[Data in this exercise]
-- Opening Marker --

(** ** The suggestion page and the gateway *)

Lemma index_post (env : Env) (w : World) (form : gmap string string)
    (event clothes_text : string) :
  form !! "event" = Some event → form !! "clothes" = Some clothes_text →
  event ≠ "" → clothes_text ≠ "" →
  index env "POST" form w
  = if bool_decide (form !! "use_ai" = Some "on") then
      (ai_suggestion ← call_openai env event clothes_text (7 # 10);
       if Py.truthy ai_suggestion then mret (index_page ai_suggestion None)
       else mret (index_page
                    (Some (suggest_rule_based event clothes_text))
                    (Some ai_unavailable))) w
    else (Val (index_page (Some (suggest_rule_based event clothes_text)) None),
          w).
Proof.
  intros He Hc Hne Hnc. unfold index.
  change (String.eqb "POST" "POST") with true. cbv iota.
  rewrite He, Hc.
  destruct event as [|a event]; [done|].
  destruct clothes_text as [|b clothes_text]; [done|].
  change (negb (Py.truthy (Some (String a event)))
          || negb (Py.truthy (Some (String b clothes_text)))) with false.
  cbv iota. change (str_of (Some ?s)) with s.
  by destruct (bool_decide _).
Qed.

Lemma call_openai_answers (env : Env) (event clothes_text : string)
    (temperature : Q) (w : World) (text : string)
    (rest : list (option string)) :
  let req := {| req_model := "gpt-3.5-turbo";
                req_content := prompt event clothes_text;
                req_temperature := temperature;
                req_max_tokens := 150 |} in
  Py.truthy (OPENAI_API_KEY env) = true → OpenAI env = true →
  new_client env (str_of (OPENAI_API_KEY env)) = Val () →
  chat_completions_create env req = Val (Some text :: rest) →
  call_openai env event clothes_text temperature w
  = (Val (Some (Py.strip text)),
     with_requests (http_requests env req) req w).
Proof.
  intros req Hk Ho Hc Hr. unfold call_openai. rewrite Hk, Ho. simpl.
  run. rewrite Hc. fold req. by rewrite Hr.
Qed.

(** X12.  A suggestion request in which the event or the clothes field is
    missing or empty is turned back with the message; nothing is sent to
    the remote model, even when the AI was asked for. *)
Theorem index_requires_both_fields (env : Env) (w : World)
    (form : gmap string string) :
  Py.truthy (form !! "event") = false
  ∨ Py.truthy (form !! "clothes") = false →
  index env "POST" form w
  = (Val (Redirect "index"), with_flash "Please enter event and clothes." w).
Proof.
  intros H. unfold index.
  change (String.eqb "POST" "POST") with true. cbv iota.
  destruct H as [-> | ->]; [done|]. by rewrite orb_true_r.
Qed.

Lemma index_requires_both_fields_witness :
  index keyed_env "POST" (<["event" := "Party"]> (<["use_ai" := "on"]> ∅))
    empty_world
  = (Val (Redirect "index"),
     with_flash "Please enter event and clothes." empty_world).
Proof.
  apply index_requires_both_fields. right. reflexivity.
Defined.

(** X13.  Unless the [use_ai] field is exactly "on", a suggestion request
    with both texts is answered by the rule engine alone: no notice, no
    request to the remote model, the world as it was. *)
Theorem index_without_ai (env : Env) (w : World) (form : gmap string string)
    (event clothes_text : string) :
  form !! "event" = Some event → form !! "clothes" = Some clothes_text →
  event ≠ "" → clothes_text ≠ "" →
  form !! "use_ai" ≠ Some "on" →
  index env "POST" form w
  = (Val (index_page (Some (suggest_rule_based event clothes_text)) None), w).
Proof.
  intros He Hc Hne Hnc Hai.
  rewrite (index_post env w form event clothes_text) by done.
  by rewrite bool_decide_eq_false_2.
Qed.

Lemma index_without_ai_witness :
  index keyed_env "POST"
    (<["event" := "Wedding"]> (<["clothes" := "green dress"]>
     (<["use_ai" := "ON"]> ∅))) empty_world
  = (Val (index_page (Some (suggest_rule_based "Wedding" "green dress")) None),
     empty_world).
Proof.
  apply index_without_ai; done.
Defined.

(** X14.  When the call of the client returns an answer, the page shows
    the content of the first choice with its surrounding whitespace removed
    and no notice; when that content is blank, the page falls back to the
    rule-based suggestion with the AI-unavailable notice.  The requests the
    client sent for the call, retries included, are the only change to the
    world. *)
Theorem index_with_ai_answer (env : Env) (w : World)
    (form : gmap string string) (event clothes_text text : string)
    (rest : list (option string)) :
  form !! "event" = Some event → form !! "clothes" = Some clothes_text →
  event ≠ "" → clothes_text ≠ "" → form !! "use_ai" = Some "on" →
  Py.truthy (OPENAI_API_KEY env) = true → OpenAI env = true →
  new_client env (str_of (OPENAI_API_KEY env)) = Val () →
  chat_completions_create env (suggestion_request event clothes_text)
    = Val (Some text :: rest) →
  let after :=
    with_requests (http_requests env (suggestion_request event clothes_text))
      (suggestion_request event clothes_text) w in
  (Py.strip text ≠ "" →
   index env "POST" form w
   = (Val (index_page (Some (Py.strip text)) None), after))
  ∧ (Py.strip text = "" →
     index env "POST" form w
     = (Val (index_page (Some (suggest_rule_based event clothes_text))
                        (Some ai_unavailable)),
        after)).
Proof.
  intros He Hc Hne Hnc Hai Hk Ho Hcl Hr after.
  rewrite (index_post env w form event clothes_text) by done.
  rewrite bool_decide_eq_true_2 by done.
  unfold mbind, M_bind.
  rewrite (call_openai_answers env event clothes_text (7 # 10) w text rest)
    by done.
  split; intros Hs.
  - by destruct (Py.strip text).
  - by rewrite Hs.
Qed.

Lemma index_with_ai_answer_witness :
  index answering_env "POST" ai_form empty_world
  = (Val (index_page (Some "- Outfit: the red dress.") None),
     with_requests 2 (suggestion_request "Party" "red dress") empty_world).
Proof.
  apply (index_with_ai_answer answering_env empty_world ai_form
           "Party" "red dress" "  - Outfit: the red dress.  " [Some "unused"]);
    done.
Defined.

(** X15.  The suggestion page always answers, for every environment and
    request: with the redirect to itself or with [index.html], never with
    an exception.  It calls the client at most once; with the client's
    retries that is at most three requests to the remote model, all of
    them the same. *)
Theorem index_always_answers (env : Env) (method : string)
    (form : gmap string string) (w : World) :
  ((index env method form w).1 = Val (Redirect "index")
   ∨ ∃ suggestion notice,
       (index env method form w).1 = Val (index_page suggestion notice))
  ∧ ∃ n req, (n <= 3)%nat
             ∧ sent (index env method form w).2 = sent w ++ replicate n req.
Proof.
  assert (H0 : ∀ l : list ChatRequest,
             ∃ n req, (n <= 3)%nat ∧ l = l ++ replicate n req).
  { intros l. exists 0, (suggestion_request "" ""). split; [lia|].
    simpl. by rewrite app_nil_r. }
  destruct (index_cases env method form w)
    as [->|[->|[[? ->]|(? & ? & ->)]]]; simpl; split; eauto.
  destruct (call_openai_total env (str_of (form !! "event"))
              (str_of (form !! "clothes")) (7 # 10) w)
    as (_ & _ & _ & [->|[req ->]]); [done|].
  exists (http_requests env req), req. split; [|done].
  apply http_requests_bounds.
Qed.

(** X16.  What goes wrong in the gateway is printed, not shown: a failure
    to build the client or to get an answer adds the one line
    "OpenAI error: " followed by the message of the exception to the
    output, and the gateway never flashes a message to the user. *)
Theorem gateway_logs_failure (env : Env) (event clothes_text : string)
    (temperature : Q) (w : World) (e : PyExc) :
  Py.truthy (OPENAI_API_KEY env) = true → OpenAI env = true →
  let req := {| req_model := "gpt-3.5-turbo";
                req_content := prompt event clothes_text;
                req_temperature := temperature;
                req_max_tokens := 150 |} in
  (new_client env (str_of (OPENAI_API_KEY env)) = Raise e →
   call_openai env event clothes_text temperature w
   = (Val None, with_stdout ("OpenAI error: " +:+ exc_msg e) w))
  ∧ (new_client env (str_of (OPENAI_API_KEY env)) = Val () →
     chat_completions_create env req = Raise e →
     call_openai env event clothes_text temperature w
     = (Val None,
        with_stdout ("OpenAI error: " +:+ exc_msg e)
          (with_requests (http_requests env req) req w)))
  ∧ (new_client env (str_of (OPENAI_API_KEY env)) = Val () →
     chat_completions_create env req = Val [] →
     call_openai env event clothes_text temperature w
     = (Val None,
        with_stdout "OpenAI error: list index out of range"
          (with_requests (http_requests env req) req w)))
  ∧ flashes (call_openai env event clothes_text temperature w).2 = flashes w.
Proof.
  intros Hk Ho req. unfold call_openai. rewrite Hk, Ho. simpl.
  split_and!.
  - intros Hc. run. by rewrite Hc.
  - intros Hc Hr. run. rewrite Hc. fold req. by rewrite Hr.
  - intros Hc Hr. run. rewrite Hc. fold req. by rewrite Hr.
  - run. destruct (new_client env _); [|done]. fold req.
    by destruct (chat_completions_create env req) as [[|[text|] ?]|].
Qed.

Lemma gateway_logs_failure_witness :
  call_openai keyed_env "Party" "red dress" (7 # 10) empty_world
  = (Val None,
     with_stdout "OpenAI error: Connection error."
       (with_requests 3 (suggestion_request "Party" "red dress")
          empty_world)).
Proof.
  destruct (gateway_logs_failure keyed_env "Party" "red dress" (7 # 10)
              empty_world connection_error)
    as (_ & H & _); [reflexivity|reflexivity|].
  by apply H.
Defined.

-- Closing Marker --

Reproducing the whole listing above is not the task. Copy exactly only the lines from the one with "the page shows" to the one with "with the client's", both kept.

(** X14.  When the call of the client returns an answer, the page shows
    the content of the first choice with its surrounding whitespace removed
    and no notice; when that content is blank, the page falls back to the
    rule-based suggestion with the AI-unavailable notice.  The requests the
    client sent for the call, retries included, are the only change to the
    world. *)
Theorem index_with_ai_answer (env : Env) (w : World)
    (form : gmap string string) (event clothes_text text : string)
    (rest : list (option string)) :
  form !! "event" = Some event → form !! "clothes" = Some clothes_text →
  event ≠ "" → clothes_text ≠ "" → form !! "use_ai" = Some "on" →
  Py.truthy (OPENAI_API_KEY env) = true → OpenAI env = true →
  new_client env (str_of (OPENAI_API_KEY env)) = Val () →
  chat_completions_create env (suggestion_request event clothes_text)
    = Val (Some text :: rest) →
  let after :=
    with_requests (http_requests env (suggestion_request event clothes_text))
      (suggestion_request event clothes_text) w in
  (Py.strip text ≠ "" →
   index env "POST" form w
   = (Val (index_page (Some (Py.strip text)) None), after))
  ∧ (Py.strip text = "" →
     index env "POST" form w
     = (Val (index_page (Some (suggest_rule_based event clothes_text))
                        (Some ai_unavailable)),
        after)).
Proof.
  intros He Hc Hne Hnc Hai Hk Ho Hcl Hr after.
  rewrite (index_post env w form event clothes_text) by done.
  rewrite bool_decide_eq_true_2 by done.
  unfold mbind, M_bind.
  rewrite (call_openai_answers env event clothes_text (7 # 10) w text rest)
    by done.
  split; intros Hs.
  - by destruct (Py.strip text).
  - by rewrite Hs.
Qed.

Lemma index_with_ai_answer_witness :
  index answering_env "POST" ai_form empty_world
  = (Val (index_page (Some "- Outfit: the red dress.") None),
     with_requests 2 (suggestion_request "Party" "red dress") empty_world).
Proof.
  apply (index_with_ai_answer answering_env empty_world ai_form
           "Party" "red dress" "  - Outfit: the red dress.  " [Some "unused"]);
    done.
Defined.

(** X15.  The suggestion page always answers, for every environment and
    request: with the redirect to itself or with [index.html], never with
    an exception.  It calls the client at most once; with the client's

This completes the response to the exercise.